• _Work item_
Exact reproduction required: the lines below from the line with "split_and!; [by apply" to the line with "(** an order's", both ends included, and no others.

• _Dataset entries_
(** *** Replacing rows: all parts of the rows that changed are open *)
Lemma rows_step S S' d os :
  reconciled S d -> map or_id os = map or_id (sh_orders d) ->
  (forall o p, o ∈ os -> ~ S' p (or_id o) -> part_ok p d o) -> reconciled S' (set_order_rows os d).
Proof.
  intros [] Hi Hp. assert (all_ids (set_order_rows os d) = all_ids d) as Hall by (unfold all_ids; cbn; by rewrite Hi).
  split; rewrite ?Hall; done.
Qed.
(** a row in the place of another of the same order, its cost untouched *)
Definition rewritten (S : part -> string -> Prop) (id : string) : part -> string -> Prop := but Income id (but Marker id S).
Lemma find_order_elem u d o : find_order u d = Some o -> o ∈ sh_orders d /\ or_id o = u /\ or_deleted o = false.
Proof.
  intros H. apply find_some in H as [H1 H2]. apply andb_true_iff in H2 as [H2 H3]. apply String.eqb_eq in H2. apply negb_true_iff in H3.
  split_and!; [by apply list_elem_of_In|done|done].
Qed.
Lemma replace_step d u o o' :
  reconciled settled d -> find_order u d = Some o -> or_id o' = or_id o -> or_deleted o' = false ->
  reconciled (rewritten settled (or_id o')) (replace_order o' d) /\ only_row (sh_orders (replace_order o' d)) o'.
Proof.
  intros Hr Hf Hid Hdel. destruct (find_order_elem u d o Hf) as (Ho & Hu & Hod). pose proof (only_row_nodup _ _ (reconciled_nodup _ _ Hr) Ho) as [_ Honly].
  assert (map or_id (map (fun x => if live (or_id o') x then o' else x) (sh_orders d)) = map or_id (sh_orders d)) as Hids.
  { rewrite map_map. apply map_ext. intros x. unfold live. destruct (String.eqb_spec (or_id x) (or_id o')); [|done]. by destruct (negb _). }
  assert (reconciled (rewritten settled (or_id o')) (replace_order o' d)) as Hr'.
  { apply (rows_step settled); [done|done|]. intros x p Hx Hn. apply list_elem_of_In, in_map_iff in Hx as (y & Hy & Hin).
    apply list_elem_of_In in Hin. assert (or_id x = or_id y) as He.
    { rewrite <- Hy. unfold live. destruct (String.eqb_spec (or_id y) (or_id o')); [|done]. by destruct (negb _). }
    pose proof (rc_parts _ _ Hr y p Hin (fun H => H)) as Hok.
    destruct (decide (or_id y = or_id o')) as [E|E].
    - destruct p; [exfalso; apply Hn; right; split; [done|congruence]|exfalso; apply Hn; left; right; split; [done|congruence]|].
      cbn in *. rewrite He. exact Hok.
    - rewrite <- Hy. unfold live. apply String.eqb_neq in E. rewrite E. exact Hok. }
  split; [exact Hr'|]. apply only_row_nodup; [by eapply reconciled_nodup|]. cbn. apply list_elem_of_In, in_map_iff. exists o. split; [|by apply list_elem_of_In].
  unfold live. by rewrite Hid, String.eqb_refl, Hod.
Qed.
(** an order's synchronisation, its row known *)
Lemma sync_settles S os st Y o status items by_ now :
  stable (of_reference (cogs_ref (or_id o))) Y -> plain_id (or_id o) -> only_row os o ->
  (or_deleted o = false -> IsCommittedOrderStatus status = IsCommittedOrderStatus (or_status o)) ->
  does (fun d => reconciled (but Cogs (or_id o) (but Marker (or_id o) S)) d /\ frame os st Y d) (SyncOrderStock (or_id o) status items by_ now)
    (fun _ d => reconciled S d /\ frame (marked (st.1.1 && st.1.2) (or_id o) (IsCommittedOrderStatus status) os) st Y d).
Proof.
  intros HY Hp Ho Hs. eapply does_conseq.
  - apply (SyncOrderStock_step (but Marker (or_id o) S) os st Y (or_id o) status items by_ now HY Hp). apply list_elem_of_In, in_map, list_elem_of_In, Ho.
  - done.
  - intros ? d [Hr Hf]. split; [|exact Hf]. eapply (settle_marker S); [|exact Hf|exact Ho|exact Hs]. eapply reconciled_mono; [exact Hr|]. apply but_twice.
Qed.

• _Response_
  split_and!; [by apply list_elem_of_In|done|done].
Qed.
Lemma replace_step d u o o' :
  reconciled settled d -> find_order u d = Some o -> or_id o' = or_id o -> or_deleted o' = false ->
  reconciled (rewritten settled (or_id o')) (replace_order o' d) /\ only_row (sh_orders (replace_order o' d)) o'.
Proof.
  intros Hr Hf Hid Hdel. destruct (find_order_elem u d o Hf) as (Ho & Hu & Hod). pose proof (only_row_nodup _ _ (reconciled_nodup _ _ Hr) Ho) as [_ Honly].
  assert (map or_id (map (fun x => if live (or_id o') x then o' else x) (sh_orders d)) = map or_id (sh_orders d)) as Hids.
  { rewrite map_map. apply map_ext. intros x. unfold live. destruct (String.eqb_spec (or_id x) (or_id o')); [|done]. by destruct (negb _). }
  assert (reconciled (rewritten settled (or_id o')) (replace_order o' d)) as Hr'.
  { apply (rows_step settled); [done|done|]. intros x p Hx Hn. apply list_elem_of_In, in_map_iff in Hx as (y & Hy & Hin).
    apply list_elem_of_In in Hin. assert (or_id x = or_id y) as He.
    { rewrite <- Hy. unfold live. destruct (String.eqb_spec (or_id y) (or_id o')); [|done]. by destruct (negb _). }
    pose proof (rc_parts _ _ Hr y p Hin (fun H => H)) as Hok.
    destruct (decide (or_id y = or_id o')) as [E|E].
    - destruct p; [exfalso; apply Hn; right; split; [done|congruence]|exfalso; apply Hn; left; right; split; [done|congruence]|].
      cbn in *. rewrite He. exact Hok.
    - rewrite <- Hy. unfold live. apply String.eqb_neq in E. rewrite E. exact Hok. }
  split; [exact Hr'|]. apply only_row_nodup; [by eapply reconciled_nodup|]. cbn. apply list_elem_of_In, in_map_iff. exists o. split; [|by apply list_elem_of_In].
  unfold live. by rewrite Hid, String.eqb_refl, Hod.
Qed.
(** an order's synchronisation, its row known *)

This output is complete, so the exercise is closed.